Aquarium Project Repeats Familiar Mistakes
Local media in St. Louis is abuzz over the imminent completion of the Union Station renovation project. The St. Louis Wheel will open later in October, with the St. Louis Aquarium following suit in December. This is all part of a $187 million renovation project for Union Station headed by Lodging Hospitality Management (LHM), a firm that purchased Union Station in 2012. The chairman of LHM said of the mid-December aquarium launch date: “It’s our Christmas gift to St. Louis.”
Typically, a gift doesn’t require a contribution from the person on the receiving end. But St. Louis taxpayers are ponying up for nearly half the cost of the aquarium, as described in a St. Louis Post Dispatch article:
[Twenty] million of the St. Louis Aquarium’s construction costs will come from an existing tax-increment financing agreement and two special tax districts that carry a 1 percent tax on sales at Union Station. Included is LHM’s intent to use $5 million in historic preservation tax credits to help restore the 11-acre shed.
Show-Me Institute analysts have spent years documenting the failures and abuses of tax-increment financing (TIF), special taxing districts, and historic preservation tax credits. These programs take public dollars and shift investment risk to taxpayers, while allowing private investors to reap the benefits.
If the aquarium is a good idea, why aren’t there private investors lining up to fund the project?
Maybe it’s because aquariums are a pretty risky bet financially. A recent article in The Atlantic outlined the financial struggles of aquariums in big cities across the United States:
The stress of acquisition and maintenance often leads to financial struggle . . . In this century, the Denver aquarium, which opened to much fanfare in 1999, declared bankruptcy in 2002 because of defaults on building loans. (It was purchased by Landry’s, a hospitality company, and reopened in 2003.) More recently, the newly opened Shreveport Aquarium has struggled with almost $500,000 in unpaid construction debt. Many of these spaces are subsidized by tax breaks and bonds, to be paid back when an aquarium becomes profitable. But too often, this goal is not realized. As economic-development projects, aquariums are risky.
The South County Times reports that the St. Louis Aquarium expects 1.5 to 2 million visitors per year. That seems like a curiously optimistic projection. The Shedd Aquarium in Chicago gets just over 2 million visitors per year, and it has 5 million gallons in total volume for tanks and exhibits; the St. Louis Aquarium will have just 1.3 million total gallons.
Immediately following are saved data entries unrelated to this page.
(* ===== verification/Packets.v ===== *)
(** * Packets: counted pointers to packets

    [PacketPtr] and [PacketManager] of [net/include/net/Packet.hpp].  A packet is a
    cell of the pages that the manager has allocated; it has a counter of 32 bits.
    The variables of type [PacketPtr] of the program are a list: a new variable is
    added at its end, a destroyed one stays there as [None].  [pk_free] is
    [freeStack_] from its back to its front. *)

From S2P Require Import Prelude.

Section Packets.
Context (PageSize : nat).

Record PacketManager := mkPacketManager {
  pk_pages : nat;
  pk_free : list nat;
  pk_counter : nat → Z;
  pk_vars : list (option (option nat));
}.

(** ** The manager *)

Definition pk_set_free (f : list nat) (s : PacketManager) : PacketManager :=
  mkPacketManager (pk_pages s) f (pk_counter s) (pk_vars s).
Definition pk_set_counter (c : nat) (n : Z) (s : PacketManager) : PacketManager :=
  mkPacketManager (pk_pages s) (pk_free s) (λ d, if (d =? c)%nat then n else pk_counter s d) (pk_vars s).
Definition pk_set_vars (v : list (option (option nat))) (s : PacketManager) : PacketManager :=
  mkPacketManager (pk_pages s) (pk_free s) (pk_counter s) v.

(** [allocateNewPage]: the cells of the new page, in the order of their addresses. *)
Definition allocateNewPage (s : PacketManager) : PacketManager :=
  mkPacketManager (S (pk_pages s)) (reverse (seq (pk_pages s * PageSize) PageSize) ++ pk_free s)
    (pk_counter s) (pk_vars s).

(** [PacketManager()], over memory with some contents. *)
Definition PacketManager_new (memory : nat → Z) : PacketManager :=
  allocateNewPage (mkPacketManager 0 [] memory []).

(** [getFreePack] *)
Definition getFreePack (s : PacketManager) : result (nat * PacketManager) :=
  let s := match pk_free s with [] => allocateNewPage s | _ => s end in
  match pk_free s with
  | [] => Throw undefined_behaviour
  | c :: f => Ok (c, pk_set_free f (pk_set_counter c 1 s))
  end.

(** [increment] and [decrement] with [freeMem] *)
Definition increment (p : option nat) (s : PacketManager) : PacketManager :=
  match p with
  | None => s
  | Some c => pk_set_counter c (u32 (pk_counter s c + 1)) s
  end.

Definition decrement (p : option nat) (s : PacketManager) : PacketManager :=
  match p with
  | None => s
  | Some c =>
      let n := u32 (pk_counter s c - 1) in
      let s := pk_set_counter c n s in
      if n =? 0 then pk_set_free (c :: pk_free s) s else s
  end.

(** ** Pointers *)

(** What a program does with pointers: the constructors, the assignments, the
    destructor. *)
Inductive pk_op :=
| Pk_null
| Pk_get
| Pk_copy (w : nat)
| Pk_move (w : nat)
| Pk_assign (v w : nat)
| Pk_move_assign (v w : nat)
| Pk_destroy (v : nat).

(** A variable that is alive. *)
Definition pk_read (v : nat) (s : PacketManager) : result (option nat) :=
  match pk_vars s !! v with
  | Some (Some p) => Ok p
  | _ => Throw undefined_behaviour
  end.

Definition pk_write (v : nat) (p : option (option nat)) (s : PacketManager) : PacketManager :=
  pk_set_vars (<[v := p]> (pk_vars s)) s.

Definition pk_new (p : option nat) (s : PacketManager) : PacketManager :=
  pk_set_vars (pk_vars s ++ [Some p]) s.

Definition pk_step (o : pk_op) (s : PacketManager) : result PacketManager :=
  match o with
  | Pk_null => Ok (pk_new None s)
  | Pk_get => '(c, s) ← getFreePack s; Ok (pk_new (Some c) s)
  | Pk_copy w => p ← pk_read w s; Ok (pk_new p (increment p s))
  | Pk_move w => p ← pk_read w s; Ok (pk_new p (pk_write w (Some None) s))
  | Pk_assign v w =>
      p ← pk_read v s; q ← pk_read w s;
      if bool_decide (p = q) then Ok s
      else
        let s := decrement p s in
        let s := pk_write v (Some q) s in
        Ok (increment q s)
  | Pk_move_assign v w =>
      p ← pk_read v s; q ← pk_read w s;
      let s := if bool_decide (p = q) then s
               else pk_write v (Some q) (decrement p s) in
      Ok (pk_write w (Some None) s)
  | Pk_destroy v => p ← pk_read v s; Ok (pk_write v None (decrement p s))
  end.

Fixpoint pk_run (ops : list pk_op) (s : PacketManager) : result PacketManager :=
  match ops with [] => Ok s | o :: ops' => s ← pk_step o s; pk_run ops' s end.

(** ** Counting *)

(** The number of variables that point to a cell. *)
Fixpoint pk_refs (c : nat) (vars : list (option (option nat))) : Z :=
  match vars with
  | [] => 0
  | x :: vars' => (if bool_decide (x = Some (Some c)) then 1 else 0) + pk_refs c vars'
  end.

Definition pk_points (c : nat) (x : option (option nat)) : Z := if bool_decide (x = Some (Some c)) then 1 else 0.

Lemma pk_refs_app c l1 l2 : pk_refs c (l1 ++ l2) = pk_refs c l1 + pk_refs c l2.
Proof. induction l1 as [|x l1 IH]; cbn; lia. Qed.

Lemma pk_refs_nonneg c l : 0 <= pk_refs c l.
Proof. induction l as [|x l IH]; cbn; [lia|]. case_bool_decide; lia. Qed.

Lemma pk_refs_insert c l v x y :
  l !! v = Some x → pk_refs c (<[v := y]> l) = pk_refs c l - pk_points c x + pk_points c y.
Proof.
  revert v. induction l as [|z l IH]; intros [|v] Hv; try done.
  - injection Hv as ->. cbn. unfold pk_points. lia.
  - change (pk_points c z + pk_refs c (<[v := y]> l) = pk_points c z + pk_refs c l - pk_points c x + pk_points c y).
    rewrite (IH v Hv). lia.
Qed.

Lemma pk_refs_pos c l v : l !! v = Some (Some (Some c)) → 0 < pk_refs c l.
Proof.
  revert v. induction l as [|z l IH]; intros [|v] Hv; cbn in *; try done.
  - injection Hv as ->. rewrite bool_decide_eq_true_2 by done. pose proof (pk_refs_nonneg c l). lia.
  - specialize (IH v Hv). case_bool_decide; lia.
Qed.

(** ** Balance

    The counters agree with [k]: free cells have none, the others at least one. *)

Definition pk_cells (s : PacketManager) : nat := (pk_pages s * PageSize)%nat.

Definition balanced (k : nat → Z) (s : PacketManager) : Prop :=
  NoDup (pk_free s) ∧ (∀ c, c ∈ pk_free s → (c < pk_cells s)%nat ∧ k c = 0) ∧
  (∀ c, (c < pk_cells s)%nat → c ∉ pk_free s → pk_counter s c = k c ∧ 1 <= k c) ∧
  (∀ c, (pk_cells s <= c)%nat → k c = 0).

Lemma balanced_ext k k' s : (∀ c, k c = k' c) → balanced k s → balanced k' s.
Proof.
  intros E (H1 & H2 & H3 & H4). split; [done|]. split; [|split].
  - intros c Hc. rewrite <- E. by apply H2.
  - intros c Hc Hn. rewrite <- E. by apply H3.
  - intros c Hc. rewrite <- E. by apply H4.
Qed.

(** A cell with a count is allocated and not free. *)
Lemma balanced_used k s c : balanced k s → 0 < k c → (c < pk_cells s)%nat ∧ (c ∉ pk_free s) ∧ pk_counter s c = k c.
Proof.
  intros (H1 & H2 & H3 & H4) Hk. destruct (decide (c < pk_cells s)%nat) as [Hc|Hc].
  - assert (c ∉ pk_free s) as Hn by (intros [_ ?]%H2; lia). split; [done|]. split; [done|]. by apply H3.
  - rewrite H4 in Hk by lia. lia.
Qed.

Definition bump (k : nat → Z) (p : option nat) (n : Z) (c : nat) : Z := k c + n * pk_points c (Some p).

Lemma points_none c : pk_points c (Some None) = 0.
Proof. done. Qed.

Lemma points_self c : pk_points c (Some (Some c)) = 1.
Proof. unfold pk_points. by rewrite bool_decide_eq_true_2. Qed.

Lemma pk_points_ne c d : d ≠ c → pk_points d (Some (Some c)) = 0.
Proof. intros Hne. unfold pk_points. rewrite bool_decide_eq_false_2; [done|]. congruence. Qed.

Lemma increment_balanced k p s :
  balanced k s → (∀ c, p = Some c → 0 < k c < 2 ^ 32 - 1) → balanced (bump k p 1) (increment p s).
Proof.
  intros Hb Hk. destruct p as [c|]; cbn [increment].
  2: { eapply balanced_ext; [|exact Hb]. intros c. unfold bump. rewrite points_none. lia. }
  specialize (Hk c eq_refl). destruct (balanced_used k s c Hb) as (Hc & Hn & Hcnt); [lia|].
  destruct Hb as (H1 & H2 & H3 & H4). unfold bump. split; [done|]. split; [|split].
  - intros d Hd. destruct (H2 d Hd) as [Hd1 Hd2]. split; [done|]. rewrite pk_points_ne; [lia|]. by intros ->.
  - intros d Hd Hdn. cbn. destruct (Nat.eqb_spec d c) as [->|Hne].
    + rewrite points_self, Hcnt. split; [width_lia|lia].
    + rewrite pk_points_ne by done. destruct (H3 d Hd Hdn). split; [lia|lia].
  - intros d Hd. cbn in Hd. rewrite pk_points_ne, H4 by (done || (intros ->; unfold pk_cells in *; cbn in *; lia)). lia.
Qed.

Lemma decrement_balanced k p s :
  balanced k s → (∀ c, p = Some c → 0 < k c < 2 ^ 32) → balanced (bump k p (-1)) (decrement p s).
Proof.
  intros Hb Hk. destruct p as [c|]; cbn [decrement].
  2: { eapply balanced_ext; [|exact Hb]. intros c. unfold bump. rewrite points_none. lia. }
  specialize (Hk c eq_refl). destruct (balanced_used k s c Hb) as (Hc & Hn & Hcnt); [lia|].
  destruct Hb as (H1 & H2 & H3 & H4). rewrite Hcnt. replace (u32 (k c - 1)) with (k c - 1) by width_lia.
  unfold bump. destruct (Z.eqb_spec (k c - 1) 0) as [Hz|Hz].
  - split; [by apply NoDup_cons|]. split; [|split].
    + intros d [->|Hd]%elem_of_cons; [rewrite points_self; split; [done|lia]|].
      destruct (H2 d Hd). split; [done|]. rewrite pk_points_ne; [lia|]. by intros ->.
    + intros d Hd [Hne Hdn]%not_elem_of_cons. cbn. destruct (Nat.eqb_spec d c); [done|].
      rewrite pk_points_ne by done. destruct (H3 d Hd Hdn). lia.
    + intros d Hd. rewrite pk_points_ne, H4 by (done || (intros ->; unfold pk_cells in *; cbn in *; lia)). lia.
  - split; [done|]. split; [|split].
    + intros d Hd. destruct (H2 d Hd) as [Hd1 Hd2]. split; [done|]. rewrite pk_points_ne; [lia|]. by intros ->.
    + intros d Hd Hdn. cbn. destruct (Nat.eqb_spec d c) as [->|Hne].
      * rewrite points_self. lia.
      * rewrite pk_points_ne by done. destruct (H3 d Hd Hdn). lia.
    + intros d Hd. rewrite pk_points_ne, H4 by (done || (intros ->; unfold pk_cells in *; cbn in *; lia)). lia.
Qed.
It’s not clear why planners project the St. Louis Aquarium to nearly the match the Shedd Aquarium in total attendance with a much smaller aquarium in a much smaller city. But if visitor numbers don’t match expectations and revenue lags as a result, (the aquarium is not free; a ticket price of around $24 is expected for adults) will taxpayers be asked to chip in again to cover the shortfall?
If all of this sounds familiar, it should. In 1985, Union Station was renovated in a massive $150 million project that included generous tax breaks. And what was the city left with? A mall in Union Station that was largely abandoned after barely more than 20 years. And thus the cycle begins anew: The mall was sold, was bought by a new developer, and is being renovated with the help of taxpayer dollars.
We all want what’s best for St. Louis, and it’s exciting to see big new projects generate enthusiasm. But the definition of insanity is doing the same thing over and over again and expecting different results. That seems to perfectly describe economic development policy in St. Louis.